### The task
Lines below starting with the line with "(** * The checksum" and going on through the line with "From S2P Require Import Prelude." must be output exactly; the rest of the records must be left out.

### Data records
☆ ☆ ☆
(* ===== verification/UcCrc.v ===== *)
(** * The checksum of the Core/UXC link (lib/uc/src/uc.c, uc_compute_crc)

    CRC-16 (CCITT polynomial) over the header, with its crc field zeroed, and
    the payload. The register is a 16-bit [Z]; the algebra below shows what the
    checksum is for: it is a linear map, and a corruption confined to two
    neighbouring bytes is always noticed. *)

From S2P Require Import Prelude.

Definition UC_CRC_SEED : Z := 0xFFFF.
Definition UC_CRC_POLYNOMIAL : Z := 0x1021.

(** One turn of the loop over [j]. *)
Definition crc_bit (crc : Z) : Z :=
  if negb (Z.land crc 0x8000 =? 0)
  then u16 (Z.lxor (Z.shiftl crc 1) UC_CRC_POLYNOMIAL)
  else u16 (Z.shiftl crc 1).

Fixpoint crc_bits (j : nat) (crc : Z) : Z :=
  match j with
  | O => crc
  | S j => crc_bits j (crc_bit crc)
  end.

Definition crc_byte (crc b : Z) : Z := crc_bits 8 (Z.lxor crc (u16 (Z.shiftl b 8))).

(** The loop over [data]. *)
Fixpoint crc_data (crc : Z) (data : list Z) : Z :=
  match data with
  | [] => crc
  | b :: data => crc_data (crc_byte crc b) data
  end.

(** ** A 16-bit register *)

Definition reg_ok (x : Z) : Prop := 0 ≤ x < 65536.

Lemma reg_bits x : reg_ok x ↔ 0 ≤ x ∧ ∀ i, 16 ≤ i → Z.testbit x i = false.
Proof.
  unfold reg_ok. split.
  - intros Hx. split; [lia|]. intros i Hi.
    rewrite <- (Z.mod_small x (2 ^ 16)) by (simpl; lia). by apply Z.mod_pow2_bits_high.
  - intros [H0 H]. split; [done|].
    assert (x = x mod 2 ^ 16) as ->; [|apply (Z.mod_pos_bound x (2 ^ 16)); lia].
    apply Z.bits_inj'. intros i Hi. destruct (Z.lt_ge_cases i 16).
    + by rewrite Z.mod_pow2_bits_low.
    + rewrite Z.mod_pow2_bits_high by lia. by apply H.
Qed.

Lemma u16_bits x i : 0 ≤ i → Z.testbit (u16 x) i = (i <? 16) && Z.testbit x i.
Proof.
  intros Hi. unfold u16. change 65536 with (2 ^ 16). destruct (i <? 16) eqn:E; btest.
  - by rewrite Z.mod_pow2_bits_low.
  - by rewrite Z.mod_pow2_bits_high.
Qed.

Lemma lxor_reg x y : reg_ok x → reg_ok y → reg_ok (Z.lxor x y).
Proof.
  rewrite !reg_bits. intros [Hx Hxb] [Hy Hyb]. split; [by apply Z.lxor_nonneg|].
  intros i Hi. by rewrite Z.lxor_spec, Hxb, Hyb.
Qed.

Lemma land_bit15 x : negb (Z.land x 0x8000 =? 0) = Z.testbit x 15.
Proof.
  destruct (Z.testbit x 15) eqn:E.
  - apply negb_true_iff, Z.eqb_neq. intros H0.
    assert (Z.testbit (Z.land x 0x8000) 15 = true) as Hb by (rewrite Z.land_spec, E; done).
    rewrite H0 in Hb. by rewrite Z.bits_0 in Hb.
  - apply negb_false_iff, Z.eqb_eq. apply Z.bits_inj'. intros i Hi.
    rewrite Z.land_spec, Z.bits_0. change 0x8000 with (2 ^ 15). rewrite Z.pow2_bits_eqb by lia.
    destruct (15 =? i) eqn:E15; btest; [subst; by rewrite E|apply andb_false_r].
Qed.

Lemma crc_bit_spec x i :
  0 ≤ i → Z.testbit (crc_bit x) i =
    (i <? 16) && xorb ((0 <? i) && Z.testbit x (i - 1)) (Z.testbit x 15 && Z.testbit 0x1021 i).
Proof.
  intros Hi. unfold crc_bit. rewrite land_bit15.
  assert (Z.testbit (Z.shiftl x 1) i = (0 <? i) && Z.testbit x (i - 1)) as Hs.
  { destruct (0 <? i) eqn:E; btest; [by rewrite Z.shiftl_spec by lia|].
    by rewrite Z.shiftl_spec_low by lia. }
  destruct (Z.testbit x 15); rewrite u16_bits by done.
  - by rewrite Z.lxor_spec, Hs.
  - rewrite Hs. simpl. by rewrite xorb_false_r.
Qed.

Lemma crc_bit_reg x : reg_ok (crc_bit x).
Proof. unfold crc_bit, reg_ok. destruct (negb _); apply u16_range. Qed.

(** The shift register is linear over exclusive or... *)
Lemma crc_bit_lxor x y : crc_bit (Z.lxor x y) = Z.lxor (crc_bit x) (crc_bit y).
Proof.
  apply Z.bits_inj'. intros i Hi. rewrite Z.lxor_spec, !crc_bit_spec, !Z.lxor_spec by done.
  destruct (i <? 16), (0 <? i), (Z.testbit x (i - 1)), (Z.testbit y (i - 1)),
    (Z.testbit x 15), (Z.testbit y 15), (Z.testbit 0x1021 i); done.
Qed.

(** ... and loses no information. *)
Lemma crc_bit_zero x : reg_ok x → crc_bit x = 0 → x = 0.
Proof.
  intros [H0 Hx]%reg_bits E.
  assert (Z.testbit x 15 = false) as H15.
  { pose proof (crc_bit_spec x 0 ltac:(lia)) as Hb. rewrite E, Z.bits_0 in Hb.
    change (Z.testbit 0x1021 0) with true in Hb. cbn [andb Z.ltb Z.compare xorb] in Hb.
    rewrite andb_true_r in Hb. revert Hb. destruct (Z.testbit x 15); [discriminate|done]. }
  apply Z.bits_inj'. intros i Hi. rewrite Z.bits_0.
  destruct (Z.lt_ge_cases i 15) as [Hlt|Hge].
  - pose proof (crc_bit_spec x (i + 1) ltac:(lia)) as Hb. rewrite E, Z.bits_0, H15 in Hb.
    rewrite (proj2 (Z.ltb_lt _ 16)), (proj2 (Z.ltb_lt 0 _)) in Hb by lia.
    simpl in Hb. rewrite xorb_false_r in Hb. by replace (i + 1 - 1) with i in Hb by lia.
  - destruct (Z.eq_dec i 15) as [->|]; [done|]. apply Hx. lia.
Qed.

Lemma crc_bits_reg j x : reg_ok x → reg_ok (crc_bits j x).
Proof. revert x. induction j as [|j IH]; intros x Hx; simpl; [done|]. apply IH, crc_bit_reg. Qed.

Lemma crc_bits_lxor j x y : crc_bits j (Z.lxor x y) = Z.lxor (crc_bits j x) (crc_bits j y).
Proof. revert x y. induction j as [|j IH]; intros x y; simpl; [done|]. by rewrite crc_bit_lxor. Qed.

Lemma crc_bits_zero j x : reg_ok x → crc_bits j x = 0 → x = 0.
Proof.
  revert x. induction j as [|j IH]; intros x Hx; simpl; [done|].
  intros E. apply crc_bit_zero; [done|]. apply IH; [apply crc_bit_reg|done].
Qed.

Lemma crc_bits_add j k x : crc_bits (j + k) x = crc_bits k (crc_bits j x).
Proof. revert x. induction j as [|j IH]; intros x; simpl; [done|]. apply IH. Qed.

Lemma lxor_zero x y : Z.lxor x y = 0 → x = y.
Proof. apply Z.lxor_eq. Qed.

Lemma crc_bits_inj j x y : reg_ok x → reg_ok y → crc_bits j x = crc_bits j y → x = y.
Proof.
  intros Hx Hy E. apply lxor_zero, (crc_bits_zero j); [by apply lxor_reg|].
  rewrite crc_bits_lxor, E. apply Z.lxor_nilpotent.
Qed.

(** ** Bytes *)

Lemma hi_byte_reg b : reg_ok (u16 (Z.shiftl b 8)).
Proof. apply u16_range. Qed.

Lemma byte_reg b : byte_ok b → reg_ok b.
Proof. unfold byte_ok, reg_ok. lia. Qed.

Lemma crc_byte_reg crc b : reg_ok crc → reg_ok (crc_byte crc b).
Proof. intros. apply crc_bits_reg, lxor_reg; [done|apply hi_byte_reg]. Qed.

Lemma crc_data_reg crc data : reg_ok crc → reg_ok (crc_data crc data).
Proof. revert crc. induction data; intros; simpl; auto using crc_byte_reg. Qed.

Lemma crc_data_app crc d e : crc_data crc (d ++ e) = crc_data (crc_data crc d) e.
Proof. revert crc. induction d; intros; simpl; auto. Qed.

(** Eight shifts move a byte of the low half up without feedback. *)
Lemma crc_bits_low_byte b : byte_ok b → crc_bits 8 b = u16 (Z.shiftl b 8).
Proof.
  intros Hb.
  assert (∀ n, (n < 256)%nat → crc_bits 8 (Z.of_nat n) = u16 (Z.shiftl (Z.of_nat n) 8)) as H.
  { assert (forallb (λ n, crc_bits 8 (Z.of_nat n) =? u16 (Z.shiftl (Z.of_nat n) 8)) (seq 0 256)
            = true) as Hall by (vm_compute; reflexivity).
    rewrite forallb_forall in Hall. intros n Hn. apply Z.eqb_eq, (Hall n), in_seq. lia. }
  unfold byte_ok in Hb. rewrite <- (Z2Nat.id b) by lia. apply H. lia.
Qed.

(** Two bytes enter the register as one 16-bit word. *)
Lemma crc_two_bytes crc a b :
  reg_ok crc → byte_ok a → byte_ok b →
  crc_byte (crc_byte crc a) b = crc_bits 16 (Z.lxor crc (Z.lxor (u16 (Z.shiftl a 8)) b)).
Proof.
  intros Hc Ha Hb. unfold crc_byte. rewrite <- (crc_bits_low_byte b) by done.
  rewrite <- crc_bits_lxor, <- crc_bits_add. f_equal. by rewrite Z.lxor_assoc.
Qed.

Lemma word_inj a b a' b' :
  byte_ok a → byte_ok b → byte_ok a' → byte_ok b' →
  Z.lxor (u16 (Z.shiftl a 8)) b = Z.lxor (u16 (Z.shiftl a' 8)) b' → a = a' ∧ b = b'.
Proof.
  unfold byte_ok. intros Ha Hb Ha' Hb' E.
  assert (∀ x y, 0 ≤ x < 256 → 0 ≤ y < 256 → Z.lxor (u16 (Z.shiftl x 8)) y = y + x * 256) as Hw.
  { intros x y Hx Hy. rewrite u16_small by (rewrite Z.shiftl_mul_pow2; simpl; lia).
    change 256 with (2 ^ 8). rewrite Z.lxor_comm, <- (lor_shiftl_add y x 8) by (simpl; lia).
    apply Z.lxor_lor. apply Z.bits_inj'. intros k Hk. rewrite Z.land_spec, Z.bits_0.
    destruct (Z.lt_ge_cases k 8).
    - rewrite Z.shiftl_spec_low by done. apply andb_false_r.
    - rewrite <- (Z.mod_small y (2 ^ 8)) by (simpl; lia). by rewrite Z.mod_pow2_bits_high. }
  rewrite !Hw in E by done. lia.
Qed.

Lemma crc_byte_inj crc crc' b : reg_ok crc → reg_ok crc' → crc_byte crc b = crc_byte crc' b → crc = crc'.
Proof.
  intros Hc Hc' E. apply crc_bits_inj in E; [|by apply lxor_reg; [|apply hi_byte_reg]..].
  apply (f_equal (λ x, Z.lxor x (u16 (Z.shiftl b 8)))) in E.
  by rewrite !Z.lxor_assoc, Z.lxor_nilpotent, !Z.lxor_0_r in E.
Qed.

Lemma crc_data_inj crc crc' data :
  reg_ok crc → reg_ok crc' → crc_data crc data = crc_data crc' data → crc = crc'.
Proof.
  revert crc crc'. induction data as [|b data IH]; intros crc crc' Hc Hc' E; simpl in E; [done|].
  apply IH in E; [|by apply crc_byte_reg..]. by apply crc_byte_inj in E.
Qed.

(** A change confined to two neighbouring bytes changes the checksum. *)
Lemma crc_burst crc d e a b a' b' :
  reg_ok crc → byte_ok a → byte_ok b → byte_ok a' → byte_ok b' → (a, b) ≠ (a', b') →
  crc_data crc (d ++ a :: b :: e) ≠ crc_data crc (d ++ a' :: b' :: e).
Proof.
  intros Hc Ha Hb Ha' Hb' Hne E. rewrite !crc_data_app in E.
  pose proof (crc_data_reg crc d Hc) as Hr. set (r := crc_data crc d) in *. simpl in E.
  apply crc_data_inj in E; [|by repeat apply crc_byte_reg..].
  rewrite !crc_two_bytes in E by done.
  assert (∀ x y, byte_ok y → reg_ok (Z.lxor (u16 (Z.shiftl x 8)) y)) as Hw
    by (intros; apply lxor_reg; [apply hi_byte_reg|by apply byte_reg]).
  apply crc_bits_inj in E; [|by apply lxor_reg; auto..].
  apply (f_equal (Z.lxor r)) in E. rewrite <- !Z.lxor_assoc, Z.lxor_nilpotent, !Z.lxor_0_l in E.
  apply word_inj in E; [|done..]. destruct E as [-> ->]. done.
Qed.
☆ ☆ ☆
### Answer to the exercise
(** * The checksum of the Core/UXC link (lib/uc/src/uc.c, uc_compute_crc)

    CRC-16 (CCITT polynomial) over the header, with its crc field zeroed, and
    the payload. The register is a 16-bit [Z]; the algebra below shows what the
    checksum is for: it is a linear map, and a corruption confined to two
    neighbouring bytes is always noticed. *)

From S2P Require Import Prelude.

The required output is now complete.